If you don’t sing in an accent, that’s okay too. Whatever you do just don’t try and put one on.
People see through that and honestly, it can cheapen a performance.
Just be your self and sing in a way that is comfortable for you.
Walking hand in hand with pronunciation you must consider the length of words and notes that you sing.
A different cadence can present a different mood in your lyrics. Drawn out notes may shape more emotion than shorter notes.
This may depend on the actual lyrics that you have written so don’t be afraid to tweak your words here and there to enhance your vocal arrangement if it’s not quite sitting right.
Substituting in suitable synonyms for words that aren’t working is a good way to make sure things are flowing nicely.
Experiment with the pitch in your vocal arrangement. Try switching it up by singing parts higher or lower.
You might find that singing a certain line at a higher octave creates natural movement throughout the song.
Or potentially singing it lower works better than before?
This depends on the song you are writing. Be mindful when varying pitch, keep it in line with the vibe of the song.
Testing certain phrases using your chest voice and head voice is a great way to create excitement and tension throughout a song.

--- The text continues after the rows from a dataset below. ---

(* ===== verification/RBAC.v ===== *)
(** * Role bindings

    [UpsertRoleBinding] and [EffectiveRolesForSubject] of
    [internal/service/features.go].  The roles of a subject are collected by a
    recursive walk over inherited bindings; the walk keeps no record of the
    bindings it has visited, so that its recursion is bounded only by the
    stack of the process, a parameter here. *)

From Stdlib Require Import Ascii String.
From Corelib Require Import SpecFloat.
From S2P Require Import Prelude GoLang GoSort Effects Model Badger World Store StoreFacts.
From S2P Require Import StoreTheorems.

(** [byName]: a later binding of the same name replaces an earlier one. *)
Definition by_name (all : list RoleBinding) : gmap string RoleBinding :=
  foldl (fun m rb => <[rb.(RoleBinding_Name) := rb]> m) ∅ all.

Definition add_role (acc : gset string) (r : string) : gset string :=
  if blank r then acc else {[ ToLower (TrimSpace r) ]} ∪ acc.

(** [visit]; [None] when the stack is exhausted. *)
Fixpoint visit (stack : nat) (byName : gmap string RoleBinding) (name : string) (acc : gset string)
    : option (gset string) :=
  match stack with
  | O => None
  | S stack' =>
      match byName !! name with
      | None => Some acc
      | Some rb =>
          foldl (fun o parent => o ≫= visit stack' byName parent)
            (Some (foldl add_role acc rb.(RoleBinding_Roles))) rb.(RoleBinding_Inherits)
      end
  end.

Definition is_subject (subject : string) (rb : RoleBinding) : bool :=
  EqualFold (TrimSpace rb.(RoleBinding_Subject)) (TrimSpace subject).

Definition collect_roles (stack : nat) (all : list RoleBinding) (subject : string)
    : option (gset string) :=
  foldl (fun o rb => o ≫= fun acc =>
      if is_subject subject rb then visit stack (by_name all) rb.(RoleBinding_Name) acc else Some acc)
    (Some ∅) all.

(** [sort.Strings] of the keys of the set *)
Definition sorted_roles (roles : gset string) : list string :=
  SliceStable (fun a b => string_ltb a b) (elements roles).

Section RBAC.
Context {DB : Type} `{!Badger Blob DB} {E : Env}.

Abbreviation IO := (M (World DB)).

Definition UpsertRoleBinding (b : RoleBinding) : IO RoleBinding :=
  if blank b.(RoleBinding_Name) then throw (Errorf "role binding name is required") else
  if blank b.(RoleBinding_Subject) then throw (Errorf "role binding subject is required") else
  if lenZ b.(RoleBinding_Roles) =? 0 then throw (Errorf "role binding roles are required") else
  Store.UpsertRoleBinding b ;;
  GetRoleBinding b.(RoleBinding_Namespace) b.(RoleBinding_Name).

Definition bindings_for (namespace : string) : IO (list RoleBinding) :=
  all ← ListRoleBindings "";
  if blank namespace then mret all else
  r ← attempt (ListRoleBindings namespace);
  mret (match r with Ok items => all ++ items | Err _ => all end).

Definition EffectiveRolesForSubject (stack : nat) (subject namespace : string) : IO (list string) :=
  all ← bindings_for namespace;
  match collect_roles stack all subject with
  | Some roles => mret (sorted_roles roles)
  | None => throw (Panic "stack overflow")
  end.

End RBAC.

#[export] Hint Unfold UpsertRoleBinding bindings_for EffectiveRolesForSubject : store.

(** ** The roles a subject should have *)

(** [name] is reached from [root] along inherited bindings that exist. *)
Inductive inherits (byName : gmap string RoleBinding) (root : string) : string -> Prop :=
| inherits_root : inherits byName root root
| inherits_step name rb parent :
    inherits byName root name -> byName !! name = Some rb ->
    parent ∈ rb.(RoleBinding_Inherits) -> inherits byName root parent.

Definition carries (byName : gmap string RoleBinding) (name role : string) : Prop :=
  exists rb r, byName !! name = Some rb /\ r ∈ rb.(RoleBinding_Roles)
    /\ blank r = false /\ role = ToLower (TrimSpace r).

Definition granted (all : list RoleBinding) (subject role : string) : Prop :=
  exists rb name, rb ∈ all /\ is_subject subject rb = true
    /\ inherits (by_name all) rb.(RoleBinding_Name) name /\ carries (by_name all) name role.

(** Inheritance is acyclic: a rank decreases from every binding to the ones it
    inherits. *)
Definition ranked (byName : gmap string RoleBinding) (rank : string -> nat) : Prop :=
  forall name rb parent, byName !! name = Some rb -> parent ∈ rb.(RoleBinding_Inherits) ->
    (rank parent < rank name)%nat.

(** ** Lemmas *)

Lemma elem_of_add_role acc r role :
  role ∈ add_role acc r <-> role ∈ acc \/ blank r = false /\ role = ToLower (TrimSpace r).
Proof. unfold add_role. destruct (blank r); set_solver. Qed.

Lemma elem_of_add_roles rs acc role :
  role ∈ foldl add_role acc rs
  <-> role ∈ acc \/ exists r, r ∈ rs /\ blank r = false /\ role = ToLower (TrimSpace r).
Proof.
  revert acc. induction rs as [|r rs IH]; intros acc; simpl; [set_solver|].
  rewrite IH, elem_of_add_role. set_solver.
Qed.

Lemma inherits_trans byName a b c : inherits byName a b -> inherits byName b c -> inherits byName a c.
Proof. intros Hab. induction 1 as [|n rb p _ IH Hn Hp]; [done|]. by eapply inherits_step. Qed.

(** A non-trivial walk starts with one of the parents. *)
Lemma inherits_inv byName a c :
  inherits byName a c <->
  c = a \/ exists rb p, byName !! a = Some rb /\ p ∈ rb.(RoleBinding_Inherits) /\ inherits byName p c.
Proof.
  split.
  - induction 1 as [|n rb p _ IH Hn Hp]; [by left|]. right.
    destruct IH as [->|(rb' & p' & H1 & H2 & H3)].
    + exists rb, p. split; [done|]. split; [done|]. constructor.
    + exists rb', p'. split; [done|]. split; [done|]. by eapply inherits_step.
  - intros [->|(rb & p & H1 & H2 & H3)]; [constructor|].
    eapply inherits_trans; [|exact H3]. eapply inherits_step; [constructor|done|done].
Qed.

Definition reaches (byName : gmap string RoleBinding) (root role : string) : Prop :=
  exists name, inherits byName root name /\ carries byName name role.

Lemma fold_visit byName stack parents acc :
  (forall p acc, p ∈ parents -> exists out, visit stack byName p acc = Some out
     /\ forall role, role ∈ out <-> role ∈ acc \/ reaches byName p role) ->
  exists out, foldl (fun o parent => o ≫= visit stack byName parent) (Some acc) parents = Some out
    /\ forall role, role ∈ out <-> role ∈ acc \/ exists p, p ∈ parents /\ reaches byName p role.
Proof.
  revert acc. induction parents as [|p parents IH]; intros acc H; simpl.
  { exists acc. split; [done|]. set_solver. }
  destruct (H p acc ltac:(left)) as (out & Ho & Hout). rewrite Ho.
  destruct (IH out) as (out' & Ho' & Hout'); [intros q a Hq; apply H; by right|].
  exists out'. split; [done|]. intros role. rewrite Hout', Hout. set_solver.
Qed.

(** On an acyclic hierarchy the walk terminates, within a stack as deep as the
    rank, and adds exactly the roles reachable from its root. *)
Lemma visit_ranked byName rank stack name acc :
  ranked byName rank -> (rank name < stack)%nat ->
  exists out, visit stack byName name acc = Some out
    /\ forall role, role ∈ out <-> role ∈ acc \/ reaches byName name role.
Proof.
  intros Hr. revert name acc. induction stack as [|stack IH]; intros name acc Hs; [lia|]. simpl.
  assert (Hreach : forall role, reaches byName name role <-> carries byName name role
    \/ exists rb p, byName !! name = Some rb /\ p ∈ rb.(RoleBinding_Inherits) /\ reaches byName p role).
  { intros role. split.
    - intros (n & [->|(rb & p & Hb & Hp & Hn)]%inherits_inv & Hc); [by left|].
      right. exists rb, p. repeat split; try done. by exists n.
    - intros [Hc|(rb & p & Hb & Hp & n & Hn & Hc)]; [exists name; split; [constructor|done]|].
      exists n. split; [|done]. apply inherits_inv. right. by exists rb, p. }
  destruct (byName !! name) as [rb|] eqn:Hb.
  2: { exists acc. split; [done|]. intros role. rewrite Hreach. unfold carries. naive_solver. }
  destruct (fold_visit byName stack (RoleBinding_Inherits rb)
    (foldl add_role acc (RoleBinding_Roles rb))) as (out & Ho & Hout).
  { intros p a Hp. apply IH. pose proof (Hr name rb p Hb Hp). lia. }
  exists out. split; [done|]. intros role. rewrite Hout, elem_of_add_roles, Hreach.
  unfold carries. rewrite Hb. naive_solver.
Qed.

Lemma collect_roles_ranked all rank stack subject :
  ranked (by_name all) rank -> (forall name, rank name < stack)%nat ->
  exists roles, collect_roles stack all subject = Some roles
    /\ forall role, role ∈ roles <-> granted all subject role.
Proof.
  intros Hr Hs. unfold collect_roles, granted. set (byName := by_name all) in *.
  assert (H : forall l acc, exists roles,
    foldl (fun o rb => o ≫= fun acc =>
      if is_subject subject rb then visit stack byName rb.(RoleBinding_Name) acc else Some acc)
      (Some acc) l = Some roles
    /\ forall role, role ∈ roles <-> role ∈ acc \/ exists rb name, rb ∈ l /\ is_subject subject rb = true
         /\ inherits byName rb.(RoleBinding_Name) name /\ carries byName name role).
  { induction l as [|rb l IH]; intros acc; simpl.
    - exists acc. split; [done|]. intros role. split; [by left|]. intros [?|(rb & n & Hin & _)]; [done|].
      by apply not_elem_of_nil in Hin.
    - destruct (is_subject subject rb) eqn:Hsub.
      + destruct (visit_ranked byName rank stack rb.(RoleBinding_Name) acc Hr (Hs _)) as (out & -> & Hout).
        destruct (IH out) as (roles & -> & Hroles). exists roles. split; [done|]. intros role.
        rewrite Hroles, Hout. unfold reaches. set_solver.
      + destruct (IH acc) as (roles & -> & Hroles). exists roles. split; [done|]. intros role.
        rewrite Hroles. split; [intros [?|?]; [by left|right; set_solver]|].
        intros [?|(rb' & n & [->|Hin]%elem_of_cons & Hsub' & Hrest)]; [by left|congruence|].
        right. by exists rb', n. }
  destruct (H all ∅) as (roles & Hc & Hroles). exists roles. split; [done|]. intros role.
  rewrite Hroles. set_solver.
Qed.

(** A binding on a cycle exhausts every stack. *)
Lemma visit_cycle byName stack name rb acc :
  byName !! name = Some rb -> name ∈ rb.(RoleBinding_Inherits) ->
  visit stack byName name acc = None.
Proof.
  intros Hb Hin. revert acc. induction stack as [|stack IH]; intros acc; [done|]. simpl. rewrite Hb.
  apply list_elem_of_split in Hin as (pre & post & ->). rewrite foldl_app. simpl.
  assert (Hnone : forall l, foldl (fun o parent => o ≫= visit stack byName parent) None l = None).
  { induction l; simpl; [done|]. done. }
  destruct (foldl _ _ pre) as [a|]; simpl; [rewrite IH|]; apply Hnone.
Qed.

(** ** Theorems *)

Section RBACTheorems.
Context {DB : Type} `{!Badger Blob DB, !BadgerLaws Blob DB} {E : Env}.
Implicit Types (w : World DB).

(** C25: where inheritance between role bindings is acyclic and the stack is as
    deep as the hierarchy, [EffectiveRolesForSubject] terminates and returns
    the subject's roles, sorted and without repetition: exactly those of its
    global bindings, of its bindings in the namespace, and of every binding
    these inherit from, directly or not. *)
Theorem EffectiveRoles_spec stack subject namespace w all w1 rank :
  bindings_for namespace w = (Ok all, w1) ->
  ranked (by_name all) rank -> (forall name, rank name < stack)%nat ->
  exists roles, EffectiveRolesForSubject stack subject namespace w = (Ok roles, w1)
    /\ NoDup roles
    /\ StronglySorted (not_after (fun a b => string_ltb a b)) roles
    /\ forall role, role ∈ roles <-> granted all subject role.
Proof.
  intros Hall Hr Hs. destruct (collect_roles_ranked all rank stack subject Hr Hs) as (roles & Hc & Hroles).
  exists (sorted_roles roles). unfold EffectiveRolesForSubject. rewrite (bind_Ok _ _ _ _ _ Hall), Hc.
  split; [done|]. unfold sorted_roles. split; [|split].
  - rewrite SliceStable_perm. apply NoDup_elements.
  - pose proof (string_key_StrictWeak (A := string) id) as Hsw.
    apply (SliceStable_sorted (fun _ => True)); [exact Hsw|]. by apply Forall_true.
  - intros role. by rewrite SliceStable_perm, elem_of_elements, Hroles.
Qed.

(** C29: a subject bound to a role binding that inherits from itself makes
    [EffectiveRolesForSubject] recurse until the stack is exhausted, however
    large the stack: no roles are ever returned. *)
Theorem EffectiveRoles_cycle stack subject namespace w all w1 rb rb' :
  bindings_for namespace w = (Ok all, w1) ->
  rb ∈ all -> is_subject subject rb = true ->
  by_name all !! rb.(RoleBinding_Name) = Some rb' ->
  rb.(RoleBinding_Name) ∈ rb'.(RoleBinding_Inherits) ->
  EffectiveRolesForSubject stack subject namespace w = (Err (Panic "stack overflow"), w1).
Proof.
  intros Hall Hin Hsub Hb Hcyc. unfold EffectiveRolesForSubject.
  rewrite (bind_Ok _ _ _ _ _ Hall). unfold collect_roles.
  set (byName := by_name all) in *. clearbody byName.
  apply list_elem_of_split in Hin as (pre & post & ->). rewrite foldl_app. simpl.
  set (f := fun (o : option (gset string)) rb => _).
  assert (Hnone : forall l, foldl f None l = None) by (induction l; simpl; done).
  replace (foldl f (foldl f (Some ∅) pre ≫= _) post) with (@None (gset string)); [done|].
  destruct (foldl f (Some ∅) pre) as [acc|]; cbn [mbind option_bind]; [|by rewrite Hnone].
  rewrite Hsub, (visit_cycle _ _ _ rb'); [by rewrite Hnone|done|done].
Qed.

End RBACTheorems.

You can also try matching your vocals to existing melodies and arranging on top of them or in conjunction with their notes and pitch.
A good vocal arrangement requires you to be conscious of how subtle you sing a line or phrase.

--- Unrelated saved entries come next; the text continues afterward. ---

(* ===== verification/Http.v ===== *)
(** * The HTTP server: requests, state, middleware

    [internal/api/httpserver.go] and [internal/api/errors.go]: the state of the
    server, what a handler may do with a response, the middleware chain of
    [Handler], authorization, the circuit breakers and the request multiplexer
    of [net/http] with the server's routing table.  The handlers themselves
    are in Handlers.

    A handler runs in [M (HTTPServer DB)]: it may change the orchestrator
    ([s_orch]), the verifier's key cache, the breakers, the event streams, the
    audit log and the response being written ([s_w]).  An error of the monad
    is a panic of the handler; an error value of a call is an ordinary result
    ([call]).

    A request's path is one that needs no percent-encoding, so that
    [URL.EscapedPath] and [URL.Path] agree. *)

From Stdlib Require Import Ascii String.
From Corelib Require Import SpecFloat.
From S2P Require Import Prelude GoLang GoText GoFloat Effects Model Badger Balancer World Store.
From S2P Require Import RBAC Auth.

(** ** Requests *)

Record Request : Type := MkRequest {
  r_Method : string;
  r_Path : string;
  r_RawQuery : string;
  r_Header : gmap string (list string);
  r_Body : string;
  (** the value of [principalContextKey] in the request's context *)
  r_principal : option Principal
}.

#[export] Instance eta_Request : Eta Request := fun r =>
  MkRequest r.(r_Method) r.(r_Path) r.(r_RawQuery) r.(r_Header) r.(r_Body) r.(r_principal).

(** [r.URL.Query().Get(key)] *)
Definition query (r : Request) (key : string) : string := query_Get (ParseQuery r.(r_RawQuery)) key.

(** ** Responses *)

Record APIError : Type := MkAPIError {
  APIError_Code : string;
  APIError_Message : string;
  APIError_Details : string
}.

(** The values the handlers encode.  A document stands for its JSON text. *)
Inductive Json : Type :=
| JBool (b : bool)
| JNumber (n : Z)
| JString (s : string)
| JDoc (d : Blob)
| JDocs (l : list Blob)
| JTrends (l : list NodeHealthTrend)
| JCluster (c : ClusterState)
| JObject (fields : list (string * Json)).

(** What is written to a response's body: text, or the output of
    [json.Encoder] (nothing, if the value cannot be encoded). *)
Inductive Chunk : Type :=
| CText (s : string)
| CJson (v : Json)
| CError (e : APIError)
(** the HTML note of a redirect to a GET request *)
| CRedirect (url : string)
(** the data line of an event in a stream *)
| CEvent (e : Event).

(** [http.ResponseWriter]: the headers, the final status once it is written,
    the body, whether it is an [http.Flusher], and the status that a
    [statusRecorder] around it remembers. *)
Record ResponseWriter : Type := MkResponseWriter {
  rw_header : gmap string (list string);
  rw_status : option Z;
  rw_body : list Chunk;
  rw_flusher : bool;
  rw_recorded : Z
}.

#[export] Instance eta_ResponseWriter : Eta ResponseWriter := fun r =>
  MkResponseWriter r.(rw_header) r.(rw_status) r.(rw_body) r.(rw_flusher) r.(rw_recorded).

(** The writer [net/http] hands to the outermost handler. *)
Definition new_writer : ResponseWriter := MkResponseWriter ∅ None [] true 200.

(** Responses with these statuses have no body: a [Write] fails. *)
Definition bodyAllowedForStatus (status : Z) : bool :=
  negb ((100 <=? status) && (status <=? 199) || (status =? 204) || (status =? 304)).

(** A [Write] before the status is written means status 200. *)
Definition Write (c : Chunk) (w : ResponseWriter) : ResponseWriter :=
  let status := default 200 w.(rw_status) in
  w <| rw_status := Some status |>
    <| rw_body ::= fun b => if bodyAllowedForStatus status then b ++ [c] else b |>.

(** The status codes [net/http] takes, and those among them that announce a
    later response. *)
Definition valid_code (code : Z) : bool := (100 <=? code) && (code <=? 999).
Definition informational (code : Z) : bool := (code <=? 199) && negb (code =? 101).

(** ** The server *)

Record breakerState : Type := MkbreakerState {
  breakerState_Failures : Z;
  breakerState_OpenUntil : Time;
  breakerState_LastReason : string
}.

#[export] Instance eta_breakerState : Eta breakerState := fun r =>
  MkbreakerState r.(breakerState_Failures) r.(breakerState_OpenUntil) r.(breakerState_LastReason).

(** The zero value, read for a service without an entry. *)
Definition zero_breaker : breakerState := MkbreakerState 0 0 "".

(** The audit lines of the log, without addresses and latencies. *)
Inductive AuditEntry : Type :=
| AuthFailed (method path reason : string)
| AuthorizationDenied (method path actor : string) (roles : list string)
| SensitiveRequest (method path : string) (status : Z) (actor roles : string).

Record HTTPServer (DB : Type) : Type := MkHTTPServer {
  s_orch : World DB;
  s_verifier : Verifier;
  s_breakers : gmap string breakerState;
  (** the responses of the open event streams, by subscription *)
  s_streams : gmap nat ResponseWriter;
  s_log : list AuditEntry;
  (** the response of the request being served *)
  s_w : ResponseWriter
}.

Arguments MkHTTPServer {DB}.
Arguments s_orch {DB}.
Arguments s_verifier {DB}.
Arguments s_breakers {DB}.
Arguments s_streams {DB}.
Arguments s_log {DB}.
Arguments s_w {DB}.

#[export] Instance eta_HTTPServer {DB} : Eta (HTTPServer DB) := fun r =>
  MkHTTPServer r.(s_orch) r.(s_verifier) r.(s_breakers) r.(s_streams) r.(s_log) r.(s_w).

Definition NewHTTPServer {DB} (orch : World DB) (verifier : Verifier) : HTTPServer DB :=
  MkHTTPServer orch verifier ∅ ∅ [] new_writer.

(** The answer of an upstream server, and the outside of the HTTP server:
    the depth of the call stack, the upstream of a proxied service (asked with
    a URL and a timeout), [http.NewRequest]'s verdict on a URL, and the JSON
    decoder at each request type, which the theorems leave arbitrary. *)
Record Upstream : Type := MkUpstream {
  up_StatusCode : Z;
  up_Header : gmap string (list string);
  up_Body : string
}.

Class HttpEnv := {
  env_stack : nat;
  env_upstream : nat -> string -> Duration -> Res Upstream;
  env_request_error : string -> option string;
  decode_Node : string -> Res Node;
  decode_Used : string -> Res Resource;
  decode_DeploymentSpec : string -> Res DeploymentSpec;
  (** the revision field after a decoding whose error is ignored *)
  decode_Revision : string -> Z;
  decode_AutoscalerPolicy : string -> Res AutoscalerPolicy;
  decode_DeploymentMetricSample : string -> Res DeploymentMetricSample;
  decode_StatusReport : string -> Res (string * string);
  decode_ServiceSpec : string -> Res ServiceSpec;
  decode_Namespace : string -> Res Namespace;
  decode_NamespaceQuota : string -> Res NamespaceQuota;
  decode_Secret : string -> Res Secret;
  decode_PersistentVolume : string -> Res PersistentVolume;
  decode_PersistentVolumeClaim : string -> Res PersistentVolumeClaim;
  decode_NetworkPolicy : string -> Res NetworkPolicy;
  decode_Job : string -> Res Job;
  decode_CronJob : string -> Res CronJob;
  decode_RoleBinding : string -> Res RoleBinding
}.

(** ** Authorization *)

Definition MethodGet : string := "GET".
Definition MethodPost : string := "POST".
Definition MethodPut : string := "PUT".
Definition MethodPatch : string := "PATCH".
Definition MethodDelete : string := "DELETE".

(** [x == a || x == b || ...] *)
Definition one_of (x : string) (l : list string) : bool := existsb (String.eqb x) l.

Definition viewers : list string := ["viewer"; "operator"; "admin"].
Definition operators : list string := ["operator"; "admin"].
Definition admins : list string := ["admin"].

Be aware of over arranging. Meaning, be aware that you don’t overdo the theatrics in your voice. (Unless you are in theater!)
It’s a valuable skill knowing when to pull back on arranging and let the music speak for itself. Your vocal arrangement must gel nicely with your musical arrangement.
This applies to many sides of vocal arrangement. Perhaps a section of the song works better sung quietly? Perhaps it’s suitable to be belted out?
That's something that you will have to decide.
It can get too busy if you are doing vocal acrobats throughout the whole song.
Sometimes less is more!
Whilst its an awesome idea to experiment and work on your vocal range for arrangement, it's also great to know the ins and outs of your voice.
Knowing what notes are comfortable for your voice helps you craft a sound that is your own.
Straining your vocals can be harmful to your singing. Arrange your vocals accordingly making your limitations work for you. Create a unique style you can call your own.
We recommend listening to Bob Dylan with this in mind.
His vocal arrangements were crafted perfectly around his somewhat shaky voice (sorry Bobby) and he produced music that was undeniably unique because of it (you're welcome Bobby).
Which brings us nicely into our final tip…
Just listening to music is like taking a music class in itself. Studying the vocal arrangements of not only your favourite artists but other artists too can teach and inspire your work.
Refrain from trying to duplicate their styles of course, but be aware of how different singers sing, taking on board how they do it.
As practice, you can find an artist that has a similar sounding voice to yours and become familiar with their vocal arrangements just to get a feel for how they arrange.
Alongside this, take note of their backing vocal arrangements. It's so easy to forget that there are harmonies and layered voices in songs we listen to.
But most often they are there and have been arranged in a certain way to enhance the track, so keep an ear out for them and learn from them!
In no particular order:
Billie Eilish - Bad guy
Queen - Bohemian rhapsody
Norah Jones - Come away with me
Ed Sheeran - I'm a mess
Bon Iver - Holocene
Mumford and Sons- Delta
Rainbow Kitten Surprise -Hide
Paolo Nutini - Iron Sky
Kaleo - Can't go on without you
Kodaline - High hopes
James bay - Let it go
These are good examples, but you can learn from literally any song in the world. So keep your ears open when listening to music. Take note of how different musicians tackle their vocal arrangement. No go tackle yours!